The luxury market capacity is projected to grow 37 percent from the start of 2001 through 2003, which is the last year when confirmed newbuildings will enter this market, boosting passenger capacity from 179,880 to 246,540.
Perhaps the biggest problem the luxury market is facing was best identified by a remark by Carnival Corp. Chairman Micky Arison in a recent conference call to analysts. He asked why passengers should cruise on a luxury ship (Seabourn?) when they could cruise to the same ports in another new, (relatively) small ship (Renaissance?) for a third of the price?
The mass market cruise products (read: contemporary and premium) undermined the existence of the budget market when they lowered prices, offering cruises on brand new ships for the same price as sailing on an old (often tired) ship.
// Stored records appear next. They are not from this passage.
(* ===== verification/System.v ===== *)
(** A host around the library: the program that reads the actor's events and
    calls its handle, a second source of text (a file of links, a terminal)
    from which it takes calls too, their channels and the actor, as one
    transition system. *)

From S2P Require Import Prelude Crates Wire Key Link SessionData Session Transport.

(** [str::lines] *)
Definition line_feed : Ascii.ascii := Ascii.ascii_of_N 10.
Definition carriage_return : Ascii.ascii := Ascii.ascii_of_N 13.
Fixpoint strip_cr (s : string) : string :=
  match s with
  | EmptyString => EmptyString
  | String c EmptyString => if bool_decide (c = carriage_return) then EmptyString else String c EmptyString
  | String c s => String c (strip_cr s)
  end.
Definition text_lines (text : string) : list string :=
  let pieces := split_on line_feed text in
  let ended := (length pieces - 1)%nat in
  (strip_cr <$> take ended pieces) ++ List.filter (λ line, negb (bool_decide (line = ""))) (drop ended pieces).

Section links.
Context `{!UrlApi}.
(** One turn of the thread that watches the file of links: the new lines
    are opened, and how many lines were seen. *)
Definition open_new_links (seen : nat) (text : string) : nat * list input :=
  let lines := text_lines text in
  (length lines,
   omap (λ line, let line := str_trim line in
           if bool_decide (line = "") then None
           else match open_link line with Ok i => Some i | Err _ => None end)
     (drop seen lines)).
End links.

(** * The host and the actor *)

(** What the program keeps ([H], which includes what it is yet to learn of
    the world), and its turns: the calls it makes on the handle when it reads
    an event, and when it reads a text. *)
Record host (H : Type) := {
  react : H → wallet_event → H * list input;
  reads : H → string → H * list input;
}.
Arguments react {_} _ _ _ : assert.
Arguments reads {_} _ _ _ : assert.

Section system.
Context `{!HashesApi, !HexApi, !SchnorrApi, !SerdeWire, !UrlApi}.
Context {K : Type} (h : host K).

(** The actor, the events the host has not read, the inputs the actor has
    not read, what the host keeps; and, for the record, all events shown, all
    texts read and all frames sent so far. *)
Record system := System {
  sys_actor : actor;
  sys_events : list wallet_event;
  sys_inputs : list input;
  sys_kept : K;
  sys_shown : list wallet_event;
  sys_texts : list string;
  sys_sent : list string;
}.
(** What happens around the actor; the host keeps its handle. *)
Definition environment (ev : env_event) : bool :=
  match ev with HostInput _ _ | HandlesDropped => false | _ => true end.

(** The actor has moved. *)
Definition moved (st : system) (a : actor) (outs : list output) (inputs : list input) : system :=
  let events := omap (λ o, match o with Event e => Some e | _ => None end) outs in
  System a (st.(sys_events) ++ events) inputs st.(sys_kept) (st.(sys_shown) ++ events) st.(sys_texts)
    (st.(sys_sent) ++ omap (λ o, match o with Frame d => Some d | _ => None end) outs).

Inductive sys_step (st : system) : system → Prop :=
| step_env ev a outs :
    environment ev = true → actor_step st.(sys_actor) ev = Some (a, outs) →
    sys_step st (moved st a outs st.(sys_inputs))
| step_deliver i inputs accepts a outs :
    st.(sys_inputs) = i :: inputs → actor_step st.(sys_actor) (HostInput i accepts) = Some (a, outs) →
    sys_step st (moved st a outs inputs)
| step_host event events kept inputs :
    st.(sys_events) = event :: events → react h st.(sys_kept) event = (kept, inputs) →
    sys_step st (System st.(sys_actor) events (st.(sys_inputs) ++ inputs) kept
                   st.(sys_shown) st.(sys_texts) st.(sys_sent))
| step_text text kept inputs :
    reads h st.(sys_kept) text = (kept, inputs) →
    sys_step st (System st.(sys_actor) st.(sys_events) (st.(sys_inputs) ++ inputs) kept
                   st.(sys_shown) (st.(sys_texts) ++ [text]) st.(sys_sent)).

(** The same steps, to be run. *)
Inductive sys_event := SysEnv (ev : env_event) | SysDeliver (accepts : option nat) | SysHost | SysText (text : string).
Definition sys_exec (st : system) (e : sys_event) : option system :=
  match e with
  | SysEnv ev =>
      if environment ev then '(a, outs) ← actor_step st.(sys_actor) ev; Some (moved st a outs st.(sys_inputs)) else None
  | SysDeliver accepts =>
      match st.(sys_inputs) with
      | i :: inputs => '(a, outs) ← actor_step st.(sys_actor) (HostInput i accepts); Some (moved st a outs inputs)
      | [] => None
      end
  | SysHost =>
      match st.(sys_events) with
      | event :: events =>
          let '(kept, inputs) := react h st.(sys_kept) event in
          Some (System st.(sys_actor) events (st.(sys_inputs) ++ inputs) kept
                  st.(sys_shown) st.(sys_texts) st.(sys_sent))
      | [] => None
      end
  | SysText text =>
      let '(kept, inputs) := reads h st.(sys_kept) text in
      Some (System st.(sys_actor) st.(sys_events) (st.(sys_inputs) ++ inputs) kept
              st.(sys_shown) (st.(sys_texts) ++ [text]) st.(sys_sent))
  end.
Fixpoint sys_run (st : system) (es : list sys_event) : option system :=
  match es with [] => Some st | e :: es => st ← sys_exec st e; sys_run st es end.

Definition sys_new (install_id : InstallId) (descriptor : string) (key : WalletKey) (kept : K) : system :=
  System (actor_new install_id descriptor key) [] [] kept [] [] [].
End system.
Now, is it the luxury market’s turn?
The question is: Are the contemporary and premium ships, which are now offering so many service features and new itineraries, increasingly competing against the luxury ships as well? The survival of the luxury market as it exists today would seem to depend on two factors: sufficient brand differentiation and sufficient product delivery differentiation from the rest of the cruise market.